So I woke up and walked to the place. My husband had the car. So I walked in and told them I was here for a.follow up pregnancy test. I peed, I waited, and it was negative. Story of my life.
So this got me thinking I didn’t O. And if I didn’t O then that means something other then prolactin is wrong. I think tonight I’m going to talk to my husband and see about switching OBGYNs. Maybe ill just wait for the follow up appointment at my OBGYN and see what she thinks the next step is.
Ughh I feel like this is going to be a longer more difficult road then I imagined. But hey its all going to be worth the wait and I need to practice patients anyway (: thanks for reading!!
Wanted to talk about my plans for next cycle. If AF does come, I don’t think I’m going to be disappointed but I know next cycle won’t work.
I already know this because my husband is going to another state for a church camp for five days. He leaves in two weeks which means one week with AF and next week ovulation.(most likely) and the other reason it won’t work is I still don’t know if I can get a refill of my prescription. So if I can’t, we will fall back to square one which I definitely don’t want to do.
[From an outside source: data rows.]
(* ===== verification/Engine.v ===== *)
(** * The in-process engine (src/src/engine/mod.rs, src/src/engine/budget.rs)

    A facade over the same query path as the server: a builder with knobs for the
    limits of the cache, queries, statistics, and the ticker that keeps the memory
    limit at a fraction of what the container or the host has.  The file system
    enters as a function from the components of a path to the contents of the file;
    the listener of the dashboard and the tasks are left out. *)

From Stdlib Require Import SpecFloat.
From S2P Require Import Prelude Floats Text Types Drift Cdc Cache CacheInv CacheReach CacheSpec CacheProps CacheEvict.
From S2P Require Import Circuit Priority Scope Coalesce Retry ConnPool Upstream Pool PoolProps Cascade Auth Adaptive.
From S2P Require Import Federated Metrics Context Refresh Batch Pipeline PipelineSys Persist Settings Config ConfigProps.
From S2P Require Import Admin Grpc AuditLog Start.
Open Scope Z_scope.
Open Scope conproxy_scope.

(** ** The memory budget *)

Definition DEFAULT_MEMORY_FRACTION : f64 := F64.lit 7 10.
Definition DYNAMIC_CAP_FLOOR_BYTES : Z := 16 * 1024 * 1024.
Definition DEFAULT_TTL_SECS : Z := 300.
Definition DEFAULT_STALE_TTL_SECS : Z := 3600.

Definition strip_suffix (p s : str) : option str := option_map (@rev char) (strip_prefix (rev p) (rev s)).
(** [str::trim_end_matches] *)
Fixpoint drop_prefixes (fuel : nat) (p s : str) : str :=
  match fuel with
  | O => s
  | S fuel => match strip_prefix p s with Some r => drop_prefixes fuel p r | None => s end
  end.
Definition trim_end_matches (p s : str) : str := rev (drop_prefixes (length s) (rev p) (rev s)).
(** [str::lines] *)
Definition strip_cr (l : str) : str := match last l with Some 13 => removelast l | _ => l end.
Fixpoint lines_of (ps : list str) : list str :=
  match ps with
  | [] => []
  | [l] => match l with [] => [] | _ => [l] end
  | l :: ps => strip_cr l :: lines_of ps
  end.
Definition str_lines (s : str) : list str := lines_of (split_on 10 [] s).
(** The components of a path. *)
Definition components (p : str) : list str :=
  List.filter (fun c => negb (bool_decide (c = [])) && negb (bool_decide (c = lit "."))) (split_on 47 [] p).
Definition cgroup_root : list str := [lit "sys"; lit "fs"; lit "cgroup"].

Definition cap_for_fraction (fraction : f64) (budget : Z) : Z :=
  f_to_u 64 (F64.mul (F64.of_Z budget) (f_clamp fraction f_zero (F64.of_Z 1))).
Definition dynamic_cap (fraction : f64) (budget : Z) : Z := Z.max (cap_for_fraction fraction budget) DYNAMIC_CAP_FLOOR_BYTES.

Section Budget.
Context (fs : list str -> option str).
(** ** warm_tune *)

Record WarmTuneParams := {
  wt_plan_keys : list str; wt_cached_keys : list str; wt_per_key_ms : option Z; wt_concurrency_sweep : option (list Z);
  wt_execute : bool
}.
Record WarmTuneCandidate := { wc_concurrency : Z; wc_keys_to_warm : Z; wc_already_cached : Z; wc_est_eta_ms : Z }.
Definition warm_candidate (n already per_key c : Z) : WarmTuneCandidate :=
  let c := Z.max c 1 in
  {| wc_concurrency := c; wc_keys_to_warm := n; wc_already_cached := already; wc_est_eta_ms := sat_mul 64 (div_ceil n c) per_key |}.
Definition json_warm_candidate (c : WarmTuneCandidate) : Value :=
  VObject [field "already_cached" (json_usize (wc_already_cached c)); field "concurrency" (json_usize (wc_concurrency c));
           field "est_eta_ms" (json_usize (wc_est_eta_ms c)); field "keys_to_warm" (json_usize (wc_keys_to_warm c))].
Definition min_of (l : list Z) : option Z := match l with [] => None | x :: l => Some (fold_left Z.min l x) end.
Definition warm_plan (b : TuneBudget) (p : WarmTuneParams) : result (Planned (list str * Z * list WarmTuneCandidate)) TuneError :=
  match wt_plan_keys p with
  | [] => Err EmptyInput
  | _ =>
      if wt_execute p then Err ExecuteRejected
      else
        let to_warm := List.filter (fun k => negb (bool_decide (k ∈ wt_cached_keys p))) (wt_plan_keys p) in
        let already := zlen (wt_plan_keys p) - zlen to_warm in
        let per_key := Z.max (default 50 (wt_per_key_ms p)) 1 in
        let conc := sweep_points (wt_concurrency_sweep p) [1; 4; 8] in
        within_budget b conc
          (let cs := map (warm_candidate (zlen to_warm) already per_key) conc in
           Ok {| pl_value := (to_warm, already, cs);
                 pl_params := VObject [field "already_cached" (json_usize already); field "concurrency_sweep" (json_array json_usize conc);
                                       field "execute" (VBool false); field "per_key_ms" (json_usize per_key);
                                       field "plan_count" (json_usize (zlen (wt_plan_keys p))); field "to_warm" (json_usize (zlen to_warm))];
                 pl_baseline := None; pl_candidates := map json_warm_candidate cs;
                 pl_metrics := VObject [field "already_cached" (json_usize already);
                                        field "best_eta_ms" (json_usize (default 0 (min_of (map wc_est_eta_ms cs))));
                                        field "keys_to_warm" (json_usize (zlen to_warm))];
                 pl_warnings := [NoWarmPerformed] |})
  end.
Definition warm_tune (m : Moments) (c : ToolCall) (p : WarmTuneParams) :=
  tool_run m "warm_tune" c (Ret (warm_plan (tc_budget c) p)).

(** ** scope_suggest *)

Record SuggestedPhrase := { sg_text : str; sg_weight : f32; sg_score : f32; sg_rationale : str }.
Record ScopeSuggestParams := { ss_texts : list str; ss_max_phrases : Z }.
Definition STOP : list str := map lit
  ["the"; "and"; "for"; "with"; "from"; "that"; "this"; "are"; "was"; "were"; "have"; "has";
   "been"; "not"; "but"; "you"; "your"; "all"; "any"; "can"; "will"; "into"; "about"; "over"].

Section Suggest.
Context `{UnicodeCase} `{UnicodeAlnum} `{FloatLn} `{FloatFixed} `{FloatText} {O : MapOrder}.

(** [split] on what is not alphanumeric, without the empty pieces. *)
Fixpoint alnum_runs (cur : str) (s : str) : list str :=
  match s with
  | [] => match cur with [] => [] | _ => [cur] end
  | c :: s => if is_alphanumeric c then alnum_runs (cur ++ [c]) s
              else match cur with [] => alnum_runs [] s | _ => cur :: alnum_runs [] s end
  end.
Definition suggest_tokens (s : str) : list str := alnum_runs [] (to_lowercase s).
Definition count_token (m : gmap str Z) (k : str) : gmap str Z := <[k := default 0 (m !! k) + 1]> m.
(** The loop over the tokens of one text: frequencies, document frequencies, the tokens seen. *)
Definition token_step (acc : gmap str Z * gmap str Z * gset str) (tok : str) : gmap str Z * gmap str Z * gset str :=
  let '(tf, df, seen) := acc in
  (count_token tf tok, if bool_decide (tok ∈ seen) then df else count_token df tok, {[tok]} ∪ seen).
Definition text_step (acc : gmap str Z * gmap str Z) (text : str) : gmap str Z * gmap str Z :=
  let '(tf, df, _) := fold_left token_step (suggest_tokens text) (acc.1, acc.2, ∅) in (tf, df).
Definition suggested (n_docs : Z) (df : gmap str Z) (tw : str * Z) : SuggestedPhrase :=
  let doc_freq := F32.of_Z (default 1 (df !! tw.1)) in
  let idf := F32.add (f_max (f32_ln (F32.div (F32.of_Z n_docs) doc_freq)) f_zero) (F32.of_Z 1) in
  {| sg_text := tw.1; sg_weight := F32.of_Z 1; sg_score := F32.mul (F32.of_Z tw.2) idf;
     sg_rationale := lit "tf=" ++ show_Z tw.2 ++ lit " df=" ++ fixed 0 doc_freq ++ lit " idf=" ++ fixed 2 idf |}.
Definition suggestable (t : str) : bool := (3 <=? str_len t) && negb (bool_decide (t ∈ STOP)).
Definition suggest_from_texts (texts : list str) (max_phrases : Z) : list SuggestedPhrase :=
  let '(tf, df) := fold_left text_step texts (∅, ∅) in
  take (Z.to_nat max_phrases)
    (sort_by (fun a b => score_desc_le (sg_score a) (sg_score b))
       (map (suggested (Z.max (zlen texts) 1) df) (List.filter (fun tw => suggestable tw.1) (map_order tf)))).
Definition suggest_plan (p : ScopeSuggestParams) : result (Planned (list SuggestedPhrase)) TuneError :=
  match ss_texts p with
  | [] => Err EmptyInput
  | _ =>
      let max_p := Z.min (Z.max (ss_max_phrases p) 1) 32 in
      let phrases := suggest_from_texts (ss_texts p) max_p in
      Ok {| pl_value := phrases;
            pl_params := VObject [field "max_phrases" (json_usize max_p); field "min_similarity" (json_f64 (F64.lit 25 100));
                                  field "mode" (VString (lit "filter")); field "text_count" (json_usize (zlen (ss_texts p)));
                                  field "weighted_phrases" (json_array (fun s =>
                                    VObject [field "text" (VString (sg_text s)); field "weight" (json_value_f32 (sg_weight s))]) phrases)];
            pl_baseline := None;
            pl_candidates := map (fun s => VObject [field "rationale" (VString (sg_rationale s)); field "score" (json_value_f32 (sg_score s));
                                                    field "text" (VString (sg_text s)); field "weight" (json_value_f32 (sg_weight s))]) phrases;
            pl_metrics := VObject [field "suggested" (json_usize (zlen phrases))]; pl_warnings := [] |}
  end.
Definition scope_suggest (m : Moments) (c : ToolCall) (p : ScopeSuggestParams) := tool_run m "scope_suggest" c (Ret (suggest_plan p)).
End Suggest.
(** A configuration that was accepted is still accepted after the scope of a tuned
    context is written into it exactly when that context was already there and the new
    scope passes the checks of the scope section. *)
Lemma upsert_accepted (c : ConfigFile) (id : str) (s : ProxyScopeConfig) (HV : config_validate c = Ok tt) :
  config_validate (upsert_scope id s c) = Ok tt <->
  is_Some (cf_contexts c !! id) /\ scope_config_validate s = Ok tt.
Proof.
  pose proof (validate_tables _ HV) as HT. assert (Hu : config_validate (upsert_scope id s c) = Ok tt <->
    validate_context_rooted (cf_upstreams c) (cf_embedders c) (cf_contexts (upsert_scope id s c)) (agents_for_ctx c) = Ok tt).
  { unfold config_validate in *. split_checks_in HV. split_checks. change (agents_for_ctx (upsert_scope id s c)) with (agents_for_ctx c).
    simpl. tauto. }
  rewrite Hu. simpl. clear Hu HV. rewrite context_rooted_iff by apply insert_non_empty.
  destruct (cf_contexts c !! id) as [n|] eqn:En; simpl.
  - apply context_rooted_iff in HT as (H1 & H2 & H3 & H4 & H5 & H6); [|by intros E; rewrite E, lookup_empty in En].
    rewrite (defaults_put_scope _ _ _ _ En). split.
    + intros (_ & _ & _ & _ & Hc & _). split; [done|]. apply (accepted_put_scope _ _ _ _ _ (H5 _ _ En)). apply Hc, lookup_insert_eq.
    + intros [_ Hs]. split_and!; try done.
      * intros k m [[<- <-]|[Hne Hk]]%lookup_insert_Some; [by apply accepted_put_scope; [apply H5|]|by apply H5].
      * rewrite each_ok in H6 |- *. eapply Forall_impl; [apply H6|]. simpl. intros a Ha.
        rewrite <- (check_agent_known (cf_contexts c)); [done|]. intros k. rewrite lookup_insert_is_Some'.
        split; [by right|]. intros [<-|?]; [by rewrite En|done].
  - split; [|by intros [[? ?] _]]. intros (_ & _ & _ & _ & Hc & _). exfalso.
    eapply default_not_accepted, Hc, lookup_insert_eq.
Qed.
End Accepted.
Lemma signals_loop_mono f1 f2 cl cw : phrase_embeddings f1 = None -> phrase_embeddings f2 = None ->
  f_le (min_similarity f1) (min_similarity f2) = true -> forall ps i a2 a1, signals_le a2 a1 ->
  signals_le (signals_loop f2 cl cw None i ps a2) (signals_loop f1 cl cw None i ps a1).
Proof.
  intros He1 He2 Hm. induction ps as [|p ps IH]; intros i a2 a1 [Ha Hb]; [done|]. cbn [signals_loop]. apply IH.
  unfold hybrid_sim. rewrite He1, He2. set (sim := lexical_sim _ _ _ _).
  pose proof (f_le_nan_r _ _ Hb) as Hn1. pose proof (f_max_skip_nan _ sim Hn1) as Hub.
  destruct (f_lt sim (default (min_similarity f2) _)) eqn:E2.
  - destruct (f_lt sim (default (min_similarity f1) _)); [done|]. split; simpl; [done|]. by eapply f_le_trans.
  - assert (E1 : f_lt sim (default (min_similarity f1) (pe_min_similarity p)) = false).
    { destruct (pe_min_similarity p) as [own|]; simpl in *; [done|]. destruct (f_lt sim (min_similarity f1)) eqn:E; [|done].
      by rewrite (f_lt_le_trans _ _ _ E Hm) in E2. }
    rewrite E1. split; simpl; [done|]. by apply f_max_mono.
Qed.
Lemma filter_sublist {A} (g f : A -> bool) l : (forall x, g x = true -> f x = true) -> List.filter g l `sublist_of` List.filter f l.
Proof.
  intros H. induction l as [|x l IH]; simpl; [done|]. destruct (g x) eqn:E; [rewrite (H _ E); by constructor|].
  destruct (f x); [by constructor|done].
Qed.
Lemma keeps_lex_mono `{UnicodeCase} f1 f2 r : phrases f1 = phrases f2 -> phrase_embeddings f1 = None -> phrase_embeddings f2 = None ->
  phrases f1 <> [] -> f_le (min_similarity f1) (min_similarity f2) = true -> keeps_lex f2 r = true -> keeps_lex f1 r = true.
Proof.
  intros Hp He1 He2 Hne Hm. unfold keeps_lex, signals_for, signals_for_emb. rewrite <- Hp.
  destruct (phrases f1) as [|p ps]; [done|]. set (cl := to_lowercase _).
  pose proof (signals_loop_mono f1 f2 cl (word_set_of cl) He1 He2 Hm (p :: ps) 0 ScopeSignals_NONE ScopeSignals_NONE) as [Ha Hb].
  { by split. }
  revert Ha Hb. generalize (signals_loop f1 cl (word_set_of cl) None 0 (p :: ps) ScopeSignals_NONE) as s1.
  generalize (signals_loop f2 cl (word_set_of cl) None 0 (p :: ps) ScopeSignals_NONE) as s2. intros s2 s1 Ha Hb.
  destruct (any s2) eqn:E2; [|done]. rewrite (Ha eq_refl), E2. rewrite (Ha eq_refl). simpl. unfold f_ge. intros Hk.
  eapply f_le_trans; [apply Hm|]. by eapply f_le_trans.
Qed.
(** ** Witnesses *)

Definition rust_service (md : Metadata) (q : Proto.QueryRequestMsg) : result Proto.QueryResponseMsg GrpcError :=
  Ok {| Proto.results := map (fun r => {| Proto.id := sr_id r; Proto.score := score r; Proto.content := content r;
                                          Proto.metadata_json := []; Proto.sr_upstream := [] |}) two_hits;
        Proto.cache_status := 1; Proto.took_ms := 0; Proto.generated_at := 0 |}.
Definition down_service (md : Metadata) (q : Proto.QueryRequestMsg) : result Proto.QueryResponseMsg GrpcError :=
  Err (GUnavailable, lit "down").
Definition rust_response : QueryResponse :=
  {| results := two_hits; cache_status := Hit; took_ms := 0; generated_at := None; miss_reason := None |}.
Definition rust_workflow : TuneWorkflowParams :=
  {| wf_agent_id := lit "ann"; wf_context_id := lit "docs"; wf_query := lit "rust"; wf_top_k := 10; wf_scope := rust_scope;
     wf_apply := true; wf_reload := false; wf_config_path := Some (lit "x"); wf_close_session := true; wf_session_id := None |}.
Definition rust_times : WorkflowTimes := {| wt_open := 0; wt_wall := 5; wt_tool := ann_moments; wt_apply := 3 |}.
Definition run_workflow (service : Metadata -> Proto.QueryRequestMsg -> result Proto.QueryResponseMsg GrpcError) :=
  @tune_workflow TreeCodec (fun _ => None) None service NoNumbers AsciiCase (fun _ => None) (fun _ _ _ _ => Err [])
    (fun _ => Err []) NoText ListedOrder ReadRust unit unit docs_read docs_parse (lit "g") (lit "l") (Ok [])
    (fun _ => Some (lit "b")) (fun _ => true) tt rust_times (shared_file None) rust_workflow.
Class Unix := {
  World : Type;
  env_var : str -> World -> option str;
  runtime_dir : World -> option str;
  path_exists : str -> World -> bool;
  read_to_string : str -> World -> option str;
  create_parent : str -> World -> World;
  write_file : str -> str -> World -> bool * World;
  restrict : str -> World -> World;
  remove_file : str -> World -> bool * World;
  proc_dir : Z -> World -> bool;
  proc_comm : Z -> World -> option str;
  kill_probe : Z -> World -> bool;
  kill : UnixSignal -> Z -> World -> bool * World;
  sleep : Z -> World -> World;
  can_bind : str -> World -> bool;
  client_builds : bool;
  http_post : str -> World -> World;
  http_get : str -> World -> option (bool * option Value)
}.

Definition DEFAULT_STARTUP_TIMEOUT_MS : Z := 5000.
Definition STARTUP_CHECK_INTERVAL_MS : Z := 100.

Inductive ProxyError := StartupTimeout (addr : str) (timeout_ms : Z) | HttpFailed.

(** [Path::join] with a relative name. *)
Definition join_path (dir name : str) : str :=
  match last dir with None => name | Some c => if c =? 47 then dir ++ name else dir ++ [47] ++ name end.

Section Process.
Context `{U : Unix}.

Definition pid_file_path (w : World) : str :=
  match env_var (lit "CONPROXY_PID_FILE") w with
  | Some custom => custom
  | None => match runtime_dir w with Some dir => join_path dir (lit "conproxy.pid") | None => lit "/tmp/conproxy.pid" end
  end.
Definition write_pid_file (pid : Z) (w : World) : World :=
  let path := pid_file_path w in
  let '(ok, w) := write_file path (show_Z pid) (create_parent path w) in
  if ok then restrict path w else w.
Definition remove_pid_file (w : World) : World := (remove_file (pid_file_path w) w).2.
Definition read_pid (w : World) : option Z :=
  let path := pid_file_path w in
  if path_exists path w then match read_to_string path w with Some content => parse_u32 (trim content) | None => None end else None.
Definition is_process_alive (pid : Z) (w : World) : bool :=
  if proc_dir pid w
  then match proc_comm pid w with Some comm => contains_str (trim comm) (lit "conproxy") | None => false end
  else kill_probe pid w.
Definition is_proxy_running (w : World) : bool := match read_pid w with Some pid => is_process_alive pid w | None => false end.
Definition is_port_in_use (addr : str) (w : World) : bool := negb (can_bind addr w).

(** The checks of the loop, one for each of the remaining iterations. *)
Fixpoint wait_checks (n : nat) (addr : str) (w : World) : bool * World :=
  match n with
  | O => (false, w)
  | S n => if is_port_in_use addr w then (true, w) else wait_checks n addr (sleep STARTUP_CHECK_INTERVAL_MS w)
  end.
Definition wait_for_proxy (addr : str) (timeout_ms : Z) (w : World) : result unit ProxyError * World :=
  let '(up, w) := wait_checks (Z.to_nat (timeout_ms / STARTUP_CHECK_INTERVAL_MS)) addr w in
  (if up then Ok tt else Err (StartupTimeout addr timeout_ms), w).

Definition stop_process (pid : Z) (w : World) : World :=
  let '(_, w) := kill SIGTERM pid w in
  let w := sleep 500 w in
  if is_process_alive pid w then (kill SIGKILL pid w).2 else w.
Definition stop_proxy (addr : str) (w : World) : result unit ProxyError * World :=
  if negb client_builds then (Err HttpFailed, w)
  else
    let w := http_post (lit "http://" ++ addr ++ lit "/shutdown") w in
    match read_pid w with
    | Some pid => (Ok tt, remove_pid_file (if is_process_alive pid w then stop_process pid w else w))
    | None => (Ok tt, w)
    end.

Record ProxyStatus := { sx_running : bool; sx_pid : option Z; sx_health : option Value }.
Definition proxy_status (addr : str) (w : World) : result ProxyStatus ProxyError :=
  let pid := read_pid w in
  let process_alive := match pid with Some p => is_process_alive p w | None => false end in
  if negb client_builds then Err HttpFailed
  else
    let health := match http_get (lit "http://" ++ addr ++ lit "/health") w with Some (true, body) => body | _ => None end in
    Ok {| sx_running := bool_decide (is_Some health) || process_alive; sx_pid := pid; sx_health := health |}.

(** ** The start command

    [spawn] starts the program in the background and gives its process; [serve] runs the
    proxy until it ends, with an error or after a signal. *)
Definition start_daemon (spawn : World -> option (Z * World)) (w : World) : option Z * World :=
  if is_proxy_running w then (None, w)
  else match spawn w with Some (pid, w) => (Some pid, write_pid_file pid w) | None => (None, w) end.
Definition start_foreground (self : Z) (serve : World -> bool * World) (w : World) : bool * World :=
  let '(ok, w) := serve (write_pid_file self w) in
  if ok then (true, remove_pid_file w) else (false, w).
End Process.

(** ** What the system guarantees *)

(** The processes that were sent a signal. *)
Class UnixView (U : Unix) := { signalled : World -> list Z }.
Section Frames.
Context {U : Unix} {V : UnixView U}.
Record same_place (w w' : World) : Prop := {
  sp_env n : env_var n w' = env_var n w;
  sp_runtime : runtime_dir w' = runtime_dir w
}.
Definition same_process (w w' : World) (pid : Z) : Prop :=
  proc_dir pid w' = proc_dir pid w /\ proc_comm pid w' = proc_comm pid w /\ kill_probe pid w' = kill_probe pid w.
End Frames.
Class UnixLaws (U : Unix) (V : UnixView U) : Prop := {
  create_place p w : same_place w (create_parent p w);
  write_place p s w : same_place w (write_file p s w).2;
  write_read p s w w' : write_file p s w = (true, w') -> path_exists p w' = true /\ read_to_string p w' = Some s;
  restrict_place p w : same_place w (restrict p w);
  restrict_read p w : path_exists p (restrict p w) = path_exists p w /\ read_to_string p (restrict p w) = read_to_string p w;
  remove_place p w : same_place w (remove_file p w).2;
  remove_gone p w w' : remove_file p w = (true, w') -> path_exists p w' = false;
  remove_processes p w pid : same_process w (remove_file p w).2 pid;
  remove_signals p w : signalled (remove_file p w).2 = signalled w;
  probe_proc pid w : kill_probe pid w = true -> proc_dir pid w = true;
  kill_place s pid w : same_place w (kill s pid w).2;
  kill_signals s pid w : signalled (kill s pid w).2 = pid :: signalled w;
  killed pid w w' : kill SIGKILL pid w = (true, w') -> proc_dir pid w' = false;
  sleep_place n w : same_place w (sleep n w);
  sleep_signals n w : signalled (sleep n w) = signalled w
}.

Section LifecycleProps.
Context {U : Unix} {V : UnixView U} {L : UnixLaws U V}.

Lemma same_place_trans a b c : same_place a b -> same_place b c -> same_place a c.
Proof. intros [E1 R1] [E2 R2]. split; [intros n; by rewrite E2, E1|by rewrite R2, R1]. Qed.
Lemma same_path w w' : same_place w w' -> pid_file_path w' = pid_file_path w.
Proof. intros [E R]. unfold pid_file_path. by rewrite E, R. Qed.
Now this takes me to my next topic. So Sunday me and my husband striked up a conversation with a OBGYN that works in a different county, just like 40 minutes away. Well I was talking to him about what all I have went through so far. He said that he would like to see me and that the next step would probably be clomid. Also that i might need to be checked for PCOS.And I talked to him about scheduling an appointment with him. He gave us his business card.
Hearing all this got me excited. He really knew what he was talking about and really wanted to help me. I think he appreciated the fact that I was well informed on the topic and of other options that could be done. So I think that if things don’t get rolling with my OBGYN I’m going to go to him and see what all he can offer me. Staying positive is all I need to do now. Thanks for reading!! (:
Well let’s start off by last night. I was reading different symptoms of early pregnancy and it got me all crazy. I have been having extremely light cramps and have had gas. Thinking ohh I just have an upset stomach or it was something I ate. It was then I realized I have been like that for a couple days and also I have had a couple waves of nausea. So I’m reading this and thinking about this and getting more and more anxious.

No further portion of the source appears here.